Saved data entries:
+ + + + + + +

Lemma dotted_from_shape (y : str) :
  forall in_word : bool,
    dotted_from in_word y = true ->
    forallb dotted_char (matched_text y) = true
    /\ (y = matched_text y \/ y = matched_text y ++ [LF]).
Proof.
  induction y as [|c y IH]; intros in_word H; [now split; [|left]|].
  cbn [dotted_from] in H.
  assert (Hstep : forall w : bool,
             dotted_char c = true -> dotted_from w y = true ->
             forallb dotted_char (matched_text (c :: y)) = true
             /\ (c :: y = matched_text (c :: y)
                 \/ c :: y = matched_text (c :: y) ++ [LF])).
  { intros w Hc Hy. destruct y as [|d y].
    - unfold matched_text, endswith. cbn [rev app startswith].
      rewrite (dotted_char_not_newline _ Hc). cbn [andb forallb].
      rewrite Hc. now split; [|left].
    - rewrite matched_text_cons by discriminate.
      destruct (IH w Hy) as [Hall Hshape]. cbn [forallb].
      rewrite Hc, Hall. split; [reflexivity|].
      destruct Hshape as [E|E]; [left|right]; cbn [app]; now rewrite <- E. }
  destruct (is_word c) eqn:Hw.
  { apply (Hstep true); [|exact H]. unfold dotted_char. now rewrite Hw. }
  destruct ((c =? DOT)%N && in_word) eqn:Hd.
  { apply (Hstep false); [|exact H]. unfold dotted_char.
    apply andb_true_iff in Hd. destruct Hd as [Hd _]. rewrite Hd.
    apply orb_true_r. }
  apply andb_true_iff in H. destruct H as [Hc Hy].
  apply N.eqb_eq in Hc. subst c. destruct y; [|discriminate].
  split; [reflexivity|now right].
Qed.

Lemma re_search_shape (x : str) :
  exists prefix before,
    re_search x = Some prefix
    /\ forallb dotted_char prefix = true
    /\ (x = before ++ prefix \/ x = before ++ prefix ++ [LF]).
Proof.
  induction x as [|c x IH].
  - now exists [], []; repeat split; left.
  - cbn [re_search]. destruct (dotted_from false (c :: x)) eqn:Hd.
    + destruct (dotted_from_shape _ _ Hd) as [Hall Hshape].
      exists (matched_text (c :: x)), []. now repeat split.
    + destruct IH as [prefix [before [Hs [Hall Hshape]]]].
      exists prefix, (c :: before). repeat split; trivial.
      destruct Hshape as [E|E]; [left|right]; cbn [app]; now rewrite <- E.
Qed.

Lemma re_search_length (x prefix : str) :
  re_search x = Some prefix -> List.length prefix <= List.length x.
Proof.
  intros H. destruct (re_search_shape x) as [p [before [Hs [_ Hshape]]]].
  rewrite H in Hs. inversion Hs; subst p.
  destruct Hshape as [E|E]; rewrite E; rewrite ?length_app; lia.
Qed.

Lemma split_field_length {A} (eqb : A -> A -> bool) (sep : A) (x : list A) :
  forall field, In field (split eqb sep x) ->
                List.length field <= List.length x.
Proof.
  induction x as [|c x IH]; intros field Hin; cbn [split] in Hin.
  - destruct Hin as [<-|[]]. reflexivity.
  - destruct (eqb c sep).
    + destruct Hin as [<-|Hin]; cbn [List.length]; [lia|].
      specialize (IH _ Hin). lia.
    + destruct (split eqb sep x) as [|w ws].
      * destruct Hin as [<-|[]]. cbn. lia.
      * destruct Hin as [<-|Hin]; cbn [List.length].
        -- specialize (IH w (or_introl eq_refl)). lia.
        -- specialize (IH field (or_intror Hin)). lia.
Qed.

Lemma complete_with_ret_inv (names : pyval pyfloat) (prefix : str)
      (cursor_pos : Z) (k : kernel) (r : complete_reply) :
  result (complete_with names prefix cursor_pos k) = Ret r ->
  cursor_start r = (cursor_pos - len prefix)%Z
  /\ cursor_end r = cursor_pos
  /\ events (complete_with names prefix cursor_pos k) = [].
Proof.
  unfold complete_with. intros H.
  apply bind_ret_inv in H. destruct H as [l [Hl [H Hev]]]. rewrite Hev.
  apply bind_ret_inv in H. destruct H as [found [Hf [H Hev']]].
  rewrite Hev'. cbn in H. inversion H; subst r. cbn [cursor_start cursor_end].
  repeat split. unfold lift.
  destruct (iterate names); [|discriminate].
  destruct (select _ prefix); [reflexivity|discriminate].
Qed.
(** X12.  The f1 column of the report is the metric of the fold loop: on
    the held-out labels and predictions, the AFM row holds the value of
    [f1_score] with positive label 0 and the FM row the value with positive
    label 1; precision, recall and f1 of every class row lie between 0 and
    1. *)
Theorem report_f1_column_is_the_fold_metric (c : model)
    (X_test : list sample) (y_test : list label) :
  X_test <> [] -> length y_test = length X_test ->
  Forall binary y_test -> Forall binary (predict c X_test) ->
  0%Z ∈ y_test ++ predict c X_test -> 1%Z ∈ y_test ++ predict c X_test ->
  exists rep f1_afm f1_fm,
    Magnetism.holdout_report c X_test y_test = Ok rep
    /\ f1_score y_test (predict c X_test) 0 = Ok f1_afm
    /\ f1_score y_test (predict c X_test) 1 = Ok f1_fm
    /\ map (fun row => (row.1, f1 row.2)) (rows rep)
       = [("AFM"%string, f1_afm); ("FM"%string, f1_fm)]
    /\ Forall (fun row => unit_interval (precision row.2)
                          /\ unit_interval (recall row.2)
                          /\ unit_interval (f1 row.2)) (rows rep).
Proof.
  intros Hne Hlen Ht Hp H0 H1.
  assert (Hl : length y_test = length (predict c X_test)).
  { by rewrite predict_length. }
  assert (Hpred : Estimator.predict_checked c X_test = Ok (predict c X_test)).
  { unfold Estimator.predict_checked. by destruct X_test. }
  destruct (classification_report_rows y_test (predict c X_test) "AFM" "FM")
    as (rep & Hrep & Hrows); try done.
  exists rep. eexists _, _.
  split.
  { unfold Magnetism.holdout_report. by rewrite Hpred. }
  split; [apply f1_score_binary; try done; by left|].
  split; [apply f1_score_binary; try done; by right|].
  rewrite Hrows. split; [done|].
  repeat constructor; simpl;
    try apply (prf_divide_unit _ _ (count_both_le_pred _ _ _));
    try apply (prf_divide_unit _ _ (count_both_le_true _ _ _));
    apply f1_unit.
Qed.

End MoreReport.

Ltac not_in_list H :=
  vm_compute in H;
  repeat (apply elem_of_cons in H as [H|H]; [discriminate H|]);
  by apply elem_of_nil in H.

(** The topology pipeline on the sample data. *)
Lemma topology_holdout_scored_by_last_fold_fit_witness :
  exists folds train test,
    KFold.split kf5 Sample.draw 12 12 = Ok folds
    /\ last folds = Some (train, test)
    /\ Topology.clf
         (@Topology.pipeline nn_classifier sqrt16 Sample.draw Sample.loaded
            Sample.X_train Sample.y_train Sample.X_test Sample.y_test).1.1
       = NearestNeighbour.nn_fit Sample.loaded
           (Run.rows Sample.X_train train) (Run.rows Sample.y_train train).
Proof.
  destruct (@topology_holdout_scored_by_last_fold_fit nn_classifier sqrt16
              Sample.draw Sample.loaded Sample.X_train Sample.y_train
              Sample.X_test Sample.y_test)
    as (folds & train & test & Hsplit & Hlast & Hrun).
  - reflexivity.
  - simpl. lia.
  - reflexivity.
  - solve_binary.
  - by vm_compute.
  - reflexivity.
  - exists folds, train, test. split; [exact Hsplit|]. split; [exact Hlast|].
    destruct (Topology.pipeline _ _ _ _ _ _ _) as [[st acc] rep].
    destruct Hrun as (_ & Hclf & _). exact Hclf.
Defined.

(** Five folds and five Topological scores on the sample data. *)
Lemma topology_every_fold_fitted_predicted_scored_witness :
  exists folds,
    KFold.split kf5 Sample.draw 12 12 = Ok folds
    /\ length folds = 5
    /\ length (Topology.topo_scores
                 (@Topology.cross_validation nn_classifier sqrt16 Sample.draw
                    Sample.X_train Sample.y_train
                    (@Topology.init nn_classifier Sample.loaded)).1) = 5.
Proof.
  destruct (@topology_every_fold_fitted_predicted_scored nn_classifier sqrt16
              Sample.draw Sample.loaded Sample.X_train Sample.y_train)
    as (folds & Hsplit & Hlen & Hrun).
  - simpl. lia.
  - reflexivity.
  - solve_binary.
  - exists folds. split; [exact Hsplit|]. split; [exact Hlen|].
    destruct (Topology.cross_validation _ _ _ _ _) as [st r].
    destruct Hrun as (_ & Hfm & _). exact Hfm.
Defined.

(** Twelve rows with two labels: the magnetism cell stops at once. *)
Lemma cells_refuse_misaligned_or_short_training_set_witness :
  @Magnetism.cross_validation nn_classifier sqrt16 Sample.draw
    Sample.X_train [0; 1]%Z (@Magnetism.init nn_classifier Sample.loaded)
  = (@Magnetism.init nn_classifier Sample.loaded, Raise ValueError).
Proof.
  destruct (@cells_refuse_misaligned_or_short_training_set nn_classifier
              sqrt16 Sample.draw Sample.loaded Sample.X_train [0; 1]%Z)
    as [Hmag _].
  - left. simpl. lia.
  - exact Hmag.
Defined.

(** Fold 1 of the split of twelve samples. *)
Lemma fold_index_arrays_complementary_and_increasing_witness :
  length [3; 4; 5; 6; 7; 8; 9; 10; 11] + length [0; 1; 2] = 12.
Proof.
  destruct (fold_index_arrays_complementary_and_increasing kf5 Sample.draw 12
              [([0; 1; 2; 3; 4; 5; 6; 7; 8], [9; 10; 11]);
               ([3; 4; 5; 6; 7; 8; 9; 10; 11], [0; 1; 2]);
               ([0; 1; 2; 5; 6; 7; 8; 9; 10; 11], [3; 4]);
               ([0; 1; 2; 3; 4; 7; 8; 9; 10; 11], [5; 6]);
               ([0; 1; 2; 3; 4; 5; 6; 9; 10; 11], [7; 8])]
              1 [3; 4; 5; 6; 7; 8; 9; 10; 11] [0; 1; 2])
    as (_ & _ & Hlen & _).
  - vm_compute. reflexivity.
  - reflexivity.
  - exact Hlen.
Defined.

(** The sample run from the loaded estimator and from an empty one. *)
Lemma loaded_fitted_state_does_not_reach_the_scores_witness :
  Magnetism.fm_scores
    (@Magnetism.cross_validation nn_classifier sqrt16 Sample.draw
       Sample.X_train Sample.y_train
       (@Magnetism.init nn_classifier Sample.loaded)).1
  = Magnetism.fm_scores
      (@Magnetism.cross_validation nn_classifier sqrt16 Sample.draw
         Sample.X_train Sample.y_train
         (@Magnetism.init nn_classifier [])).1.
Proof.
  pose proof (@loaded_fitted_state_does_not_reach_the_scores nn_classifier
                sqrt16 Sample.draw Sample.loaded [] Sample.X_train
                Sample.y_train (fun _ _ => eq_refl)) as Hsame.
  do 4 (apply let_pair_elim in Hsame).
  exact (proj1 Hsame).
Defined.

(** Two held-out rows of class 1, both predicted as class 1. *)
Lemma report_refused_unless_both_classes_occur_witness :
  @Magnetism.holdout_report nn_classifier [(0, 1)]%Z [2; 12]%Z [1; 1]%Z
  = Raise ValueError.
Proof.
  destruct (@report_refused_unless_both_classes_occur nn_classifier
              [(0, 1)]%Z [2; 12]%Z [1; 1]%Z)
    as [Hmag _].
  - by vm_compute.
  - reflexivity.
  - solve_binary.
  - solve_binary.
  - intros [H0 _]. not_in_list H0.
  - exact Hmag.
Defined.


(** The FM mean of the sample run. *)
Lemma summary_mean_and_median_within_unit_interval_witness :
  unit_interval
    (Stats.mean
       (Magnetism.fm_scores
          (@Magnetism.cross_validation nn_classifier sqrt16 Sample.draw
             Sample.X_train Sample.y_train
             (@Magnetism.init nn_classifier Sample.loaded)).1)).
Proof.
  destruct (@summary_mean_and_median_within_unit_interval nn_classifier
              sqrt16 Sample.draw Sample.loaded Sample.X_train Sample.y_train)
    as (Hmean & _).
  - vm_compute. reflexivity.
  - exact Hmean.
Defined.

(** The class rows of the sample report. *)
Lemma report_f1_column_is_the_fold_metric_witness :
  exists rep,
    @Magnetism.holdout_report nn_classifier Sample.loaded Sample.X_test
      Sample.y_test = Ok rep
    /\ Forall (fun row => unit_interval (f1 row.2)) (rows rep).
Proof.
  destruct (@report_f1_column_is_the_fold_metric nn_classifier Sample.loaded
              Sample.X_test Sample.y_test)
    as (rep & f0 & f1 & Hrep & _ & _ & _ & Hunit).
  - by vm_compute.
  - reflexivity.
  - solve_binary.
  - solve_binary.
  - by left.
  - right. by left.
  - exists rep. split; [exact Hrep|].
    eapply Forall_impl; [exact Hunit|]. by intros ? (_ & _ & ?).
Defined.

+ + + + + + +

*WORK TO BE COMPLETED*
Pull every line containing "simpl" out of the data above.

*ANSWER*
  repeat constructor; simpl;
  - simpl. lia.
  - simpl. lia.
  - left. simpl. lia.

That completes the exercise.